In [1]:
import os, sys
import pandas as pd
import numpy as np
import xml.etree.ElementTree as ET
sys.path.insert(0, 'scripts')
from WikiPage import WikiPage

In [2]:
os.chdir('data')
xmlfile = 'Wikipedia-20170717213140.xml'

# Parse file

Loop over lines in the XML file and look for appearances of:
* title
* id
* text

At each step, save the variables into a dictionary.

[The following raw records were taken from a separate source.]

(* ===== verification/EthStateOracleRuntime.v ===== *)
(** * The state oracle under challenge, and on concrete storage

    A challenged response in the callback queue makes a later block panic, and
    the window of a challenge wraps around. The oracle on the demo ledger gives
    instances of its theorems. *)

From S2P Require Import Prelude Support GenericAssetTypes GenericAsset GenericAssetInv MultiCurrency.
From S2P Require Import AddressMapping EthAbi EthBridgeTypes EthStateOracle EthStateOracleTheorems.

Section Challenges.
Context {E : Type} {currency : MultiCurrency E} {oenv : OracleEnv E} {config : OracleConfig} {laws : OracleEnvLaws E}.
Abbreviation St := (State E).
Implicit Types s : St.

(** Behind a challenged response, an idle block serves the next callback but
    takes the challenged one off the queue: the served one stays, its request
    is gone, and from then on every block with idle space panics. *)
Theorem challenged_callback_halts c i request w s : c <> i -> ResponsesForCallback (oracle s) = [c; i] ->
  is_Some (ResponsesChallenged (oracle s) !! c) -> callable (oracle s) i -> Requests (oracle s) !! i = Some request ->
  needed (wrapping_add U64 (reads 2) (writes 1)) request <= w ->
  exists cw s', on_idle w s = (Ok cw, s') /\ ResponsesForCallback (oracle s') = [i] /\
    forall w', fst (on_idle w' s') = Panic.
Proof.
  intros Hne Hq Hc (_ & Hresp & Hch) Hreq Hw. unfold on_idle at 1, bind at 1, gets. rewrite Hq. unfold bind at 1. simpl idle_callbacks.
  unfold bind at 1, gets. rewrite bool_decide_eq_true_2 by done.
  unfold bind at 1, gets. rewrite bool_decide_eq_false_2 by (rewrite Hch; by intros []).
  rewrite Hreq. unfold unwrap, bind at 1, ret at 1. cbv beta iota. fold (needed (wrapping_add U64 (reads 2) (writes 1)) request).
  rewrite (proj2 (Z.ltb_ge _ _) Hw). unfold bind at 1.
  destruct (run_callback_ok i request s Hresp) as (cw & s1 & -> & (es & _ & Ho1) & _). unfold ret at 1. cbv beta iota.
  eexists _, _. split; [reflexivity|]. split; [done|]. intros w'. unfold on_idle, bind at 1, gets. cbn [oracle on_oracle ResponsesForCallback set_ResponsesForCallback drop].
  unfold bind at 1. simpl idle_callbacks. unfold bind at 1, gets. cbn. rewrite Ho1. cbn.
  rewrite bool_decide_eq_false_2 by (rewrite Hch; by intros []). by rewrite lookup_delete_eq.
Qed.

(** The age of a request is computed as its timestamp minus the present: for
    every request of the past the window wraps to an absurd number of blocks
    instead of a few. *)
Theorem challenge_window_wraps timestamp now : 0 <= timestamp < now -> now <= umax U64 -> now - timestamp <= 10 ^ 9 ->
  10 ^ 18 <= challenge_window timestamp now.
Proof.
  intros H1 H2 H3. unfold challenge_window, wrapping_sub, wrap, U64 in *.
  replace (timestamp - now) with (timestamp - now + 2 ^ 64 + (-1) * 2 ^ 64) by lia. rewrite Z.mod_add by lia.
  rewrite Z.mod_small by lia. transitivity ((2 ^ 64 - 10 ^ 9) / ETH_BLOCK_TIME_S); [vm_compute; discriminate|].
  etransitivity; [|apply Z.le_max_r]. apply Z.div_le_mono; [done | lia].
Qed.
End Challenges.

(** ** Concrete storage *)
Module OracleDemo.
#[local] Existing Instance GenericAssetInv.Demo.config.

#[export] Instance demo_config : OracleConfig := {|
  ChallengePeriod := 1;
  StateOraclePrecompileAddress := replicate 20 6;
  MinGasPrice := 0;
  RelayerBondAmount := 10;
  MaxRequestsPerBlock := 3;
  MaxRelayerCount := 1;
  gas_to_weight g := Z.max 0 g;
  weight_to_gas w := w;
  slippage_mul p x := p * x / 1000000;
  or_db_read := 25;
  or_db_write := 100;
|}.

#[export] Instance demo_env : OracleEnv GenericAsset.State := {|
  or_now _ := 1000;
  or_buy_fee_asset _ _ _ := ret 0;
  or_checked_eth_call _ _ _ _ _ e := (0, e);
  or_execute _ _ _ gas _ _ e := (inl (Some (Z.max 0 gas)), e);
|}.

Lemma ga_transfer_no_panic from to a v req (e : GenericAsset.State) : fst (mc_transfer from to a v req e) <> Panic.
Proof. unfold mc_transfer. destruct (v =? 0); [done|]. rewrite make_transfer_eq. by repeat case_match. Qed.

#[export] Instance demo_laws : OracleEnvLaws GenericAsset.State.
Proof. constructor; [done | exact ga_transfer_no_panic | intros; cbn; lia | intros; cbn; lia]. Qed.

Abbreviation St := (State GenericAsset.State).

Definition s0 : St := initial Demo.s0.
Definition challenger : St := (dispatch C_bond_challenger (Signed 10) s0).2.
Definition relayer : St := (dispatch C_bond_relayer (Signed 11) challenger).2.
Definition requested : St := (new_request (replicate 20 1) (replicate 20 2) [7] [1; 2; 3; 4] 100 None 3 relayer).2.
Definition answered : St := (dispatch (C_submit_call_response 0 (ReturnOk (replicate 32 9)) 5 1000) (Signed 11) requested).2.
Definition promoted : St := (on_initialize 1 (mkState (oracle answered) (env answered) 1)).2.

Lemma oracle_run_Ok {S A} (m : D S A) s a : (m s).1 = Ok a -> m s = (Ok a, (m s).2).
Proof. destruct (m s). simpl. by intros ->. Qed.

Lemma run_to_requested : rtc step s0 requested.
Proof.
  refine (rtc_l _ s0 challenger requested (os_call C_bond_challenger (Signed 10) s0) _).
  refine (rtc_l _ challenger relayer requested (os_call C_bond_relayer (Signed 11) challenger) _). apply rtc_once.
  assert (H : (new_request (replicate 20 1) (replicate 20 2) [7] [1; 2; 3; 4] 100 None 3 relayer).1 = Ok 0) by (vm_compute; reflexivity).
  exact (os_request _ _ _ _ _ _ _ 0 relayer requested (oracle_run_Ok _ relayer 0 H)).
Qed.

Lemma run_to_answered : rtc step s0 answered.
Proof.
  eapply rtc_r; [exact run_to_requested|].
  exact (os_call (C_submit_call_response 0 (ReturnOk (replicate 32 9)) 5 1000) (Signed 11) requested).
Qed.

Lemma run_to_promoted : rtc step s0 promoted.
Proof.
  eapply rtc_r; [exact run_to_answered|].
  assert (Hi : (on_initialize 1 (mkState (oracle answered) (env answered) 1)).1 = Ok tt) by (vm_compute; reflexivity).
  assert (Hb : block_number answered = 0) by (vm_compute; reflexivity).
  replace answered with (mkState (oracle answered) (env answered) 0).
  - refine (os_block (oracle answered) (env answered) 0 promoted _ (oracle_run_Ok _ _ tt Hi)). vm_compute. discriminate.
  - rewrite <- Hb. by destruct answered.
Qed.

Lemma demo_period : 0 < ChallengePeriod /\ 0 <= MaxRequestsPerBlock <= umax U32 /\ ChallengePeriod <= umax U32.
Proof. split_and!; vm_compute; done. Qed.

Lemma requests_progress_witness : exists q, Requests (oracle requested) !! 0 = Some q /\ block_number requested < rq_expiry_block q /\
  Requests (oracle (on_initialize (rq_expiry_block q) requested).2) !! 0 = None.
Proof.
  destruct (Requests (oracle requested) !! 0) as [q|] eqn:Hq; [|exfalso; revert Hq; vm_compute; discriminate].
  assert (Hr : Responses (oracle requested) !! 0 = None) by (vm_compute; reflexivity).
  exists q. split; [reflexivity|].
  pose proof (requests_progress (proj1 demo_period) (proj1 (proj2 demo_period)) Demo.s0 requested 0 q (proj2 (proj2 demo_period)) run_to_requested Hq) as H.
  rewrite Hr in H. destruct H as (H1 & _ & H2 & _). split; [exact H1 | exact H2].
Defined.

Lemma open_response_keeps_bond_witness :
  unbond_relayer (Signed 11) answered = (Err (EthStateOracle OracleError.CantUnbond), answered).
Proof.
  assert (Hr : Responses (oracle answered) !! 0 = Some (mkResponse (ReturnOk (replicate 32 9)) 5 1000 11)) by (vm_compute; reflexivity).
  assert (Hpos : 0 < RelayerBondAmount) by (vm_compute; reflexivity).
  exact (proj2 (open_response_keeps_bond (proj1 demo_period) (proj1 (proj2 demo_period)) Demo.s0 answered 0 _ (proj2 (proj2 demo_period)) Hpos run_to_answered Hr)).
Defined.

Lemma expiries_bounded_witness : Z.of_nat (length (ids_at 1 (RequestsExpiredAtBlock (oracle requested)))) <= 3.
Proof.
  exact (expiries_bounded (proj1 demo_period) (proj1 (proj2 demo_period)) Demo.s0 requested 1 (proj2 (proj2 demo_period)) run_to_requested).
Defined.

Lemma callbacks_run_in_order_witness : ResponsesForCallback (oracle promoted) = [0] /\
  exists n c s', on_idle (10 ^ 12) promoted = (Ok c, s') /\ (n <= 1)%nat.
Proof.
  assert (Hq : ResponsesForCallback (oracle promoted) = [0]) by (vm_compute; reflexivity). split; [exact Hq|].
  assert (Hw : in_range U64 (10 ^ 12)) by (vm_compute; split; discriminate).
  destruct (callbacks_run_in_order (proj1 demo_period) (proj1 (proj2 demo_period)) Demo.s0 promoted (10 ^ 12) (proj2 (proj2 demo_period)) run_to_promoted Hw)
    as (n & c & s' & Hi & Hn & _).
  exists n, c, s'. rewrite Hq in Hn. split; [exact Hi | exact Hn].
Defined.

(** Two answered requests, the first one challenged after it was queued. *)
Definition two_requests : St := (new_request (replicate 20 1) (replicate 20 2) [8] [1; 2; 3; 4] 100 None 3 requested).2.
Definition two_answers : St :=
  (dispatch (C_submit_call_response 1 (ReturnOk (replicate 32 9)) 5 1000) (Signed 11)
    (dispatch (C_submit_call_response 0 (ReturnOk (replicate 32 9)) 5 1000) (Signed 11) two_requests).2).2.
Definition two_queued : St := (on_initialize 1 (mkState (oracle two_answers) (env two_answers) 1)).2.
Definition challenged : St := (submit_response_challenge (Signed 10) 0 two_queued).2.

Lemma challenged_callback_halts_witness : fst (submit_response_challenge (Signed 10) 0 two_queued) = Ok tt /\
  exists cw s', on_idle (10 ^ 12) challenged = (Ok cw, s') /\ fst (on_idle (10 ^ 12) s') = Panic.
Proof.
  split; [vm_compute; reflexivity|].
  destruct (Requests (oracle challenged) !! 1) as [q|] eqn:Hq; [|exfalso; revert Hq; vm_compute; discriminate].
  assert (H1 : ResponsesForCallback (oracle challenged) = [0; 1]) by (vm_compute; reflexivity).
  assert (H2 : is_Some (ResponsesChallenged (oracle challenged) !! 0)) by (refine (bool_decide_unpack _ _); vm_compute; exact I).
  assert (H3 : callable (oracle challenged) 1).
  { split; [rewrite Hq; eauto|]. split; [refine (bool_decide_unpack _ _); vm_compute; exact I | vm_compute; reflexivity]. }
  assert (H4 : rq_callback_gas_limit q = 100) by (apply (f_equal (fmap rq_callback_gas_limit)) in Hq; revert Hq; vm_compute; congruence).
  assert (H5 : needed (wrapping_add U64 (reads 2) (writes 1)) q <= 10 ^ 12) by (unfold needed; rewrite H4; vm_compute; discriminate).
  destruct (challenged_callback_halts 0 1 q (10 ^ 12) challenged ltac:(discriminate) H1 H2 H3 Hq H5) as (cw & s' & Hi & _ & Hp).
  exists cw, s'. split; [exact Hi | apply Hp].
Defined.

Lemma challenge_window_wraps_witness : 10 ^ 18 <= challenge_window 1000 1060.
Proof. apply challenge_window_wraps; vm_compute; (reflexivity || discriminate || (split; [discriminate | reflexivity])). Defined.
End OracleDemo.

After reading the file, the dictionary "data" is saved into a "csv" file.


In [3]:
outfile = xmlfile.replace("xml","csv")
data = []

# Parsing xml using ElementTree

For a short tutorial, see: https://docs.python.org/3/library/xml.etree.elementtree.html#module-xml.etree.ElementTree

In [4]:
def get_xml_field(xml_data):
    '''Returns field from xml'''
    return xml_data.tag.split('}')[1]

In [5]:
tree = ET.parse(xmlfile)
root = tree.getroot()

In [6]:
# As an Element, root has a tag and a dictionary of attributes
print(root.tag)
print(root.attrib)

{http://www.mediawiki.org/xml/export-0.10/}mediawiki
{'{http://www.w3.org/2001/XMLSchema-instance}schemaLocation': 'http://www.mediawiki.org/xml/export-0.10/ http://www.mediawiki.org/xml/export-0.10.xsd', 'version': '0.10', '{http://www.w3.org/XML/1998/namespace}lang': 'en'}


In [7]:
# Root also has children nodes over which we can iterate
# examine first 10 entries
for child in root[:10]:
     print(child.tag)

{http://www.mediawiki.org/xml/export-0.10/}siteinfo
{http://www.mediawiki.org/xml/export-0.10/}page
{http://www.mediawiki.org/xml/export-0.10/}page
{http://www.mediawiki.org/xml/export-0.10/}page
{http://www.mediawiki.org/xml/export-0.10/}page
{http://www.mediawiki.org/xml/export-0.10/}page
{http://www.mediawiki.org/xml/export-0.10/}page
{http://www.mediawiki.org/xml/export-0.10/}page
{http://www.mediawiki.org/xml/export-0.10/}page
{http://www.mediawiki.org/xml/export-0.10/}page


In [8]:
# Alternate way to get all children from root
# view first 10 children of root
root_children = root.getchildren()
print(root_children[:10])

[<Element '{http://www.mediawiki.org/xml/export-0.10/}siteinfo' at 0x10d3ec2c8>, <Element '{http://www.mediawiki.org/xml/export-0.10/}page' at 0x10d3f8138>, <Element '{http://www.mediawiki.org/xml/export-0.10/}page' at 0x10d3f89a8>, <Element '{http://www.mediawiki.org/xml/export-0.10/}page' at 0x10d3fb048>, <Element '{http://www.mediawiki.org/xml/export-0.10/}page' at 0x10d3fb638>, <Element '{http://www.mediawiki.org/xml/export-0.10/}page' at 0x10d3fbcc8>, <Element '{http://www.mediawiki.org/xml/export-0.10/}page' at 0x10d3fe318>, <Element '{http://www.mediawiki.org/xml/export-0.10/}page' at 0x10d3fe9a8>, <Element '{http://www.mediawiki.org/xml/export-0.10/}page' at 0x10d3e3a98>, <Element '{http://www.mediawiki.org/xml/export-0.10/}page' at 0x10d403188>]


In [9]:
# Explore a subset of root (i.e. children of root)
print(root,'\n')
for child in root.getchildren()[:4]:
    if len(child) > 0:
        print(child.tag)
        for gchild in child.getchildren():
            print(gchild.tag, '\n', gchild.text)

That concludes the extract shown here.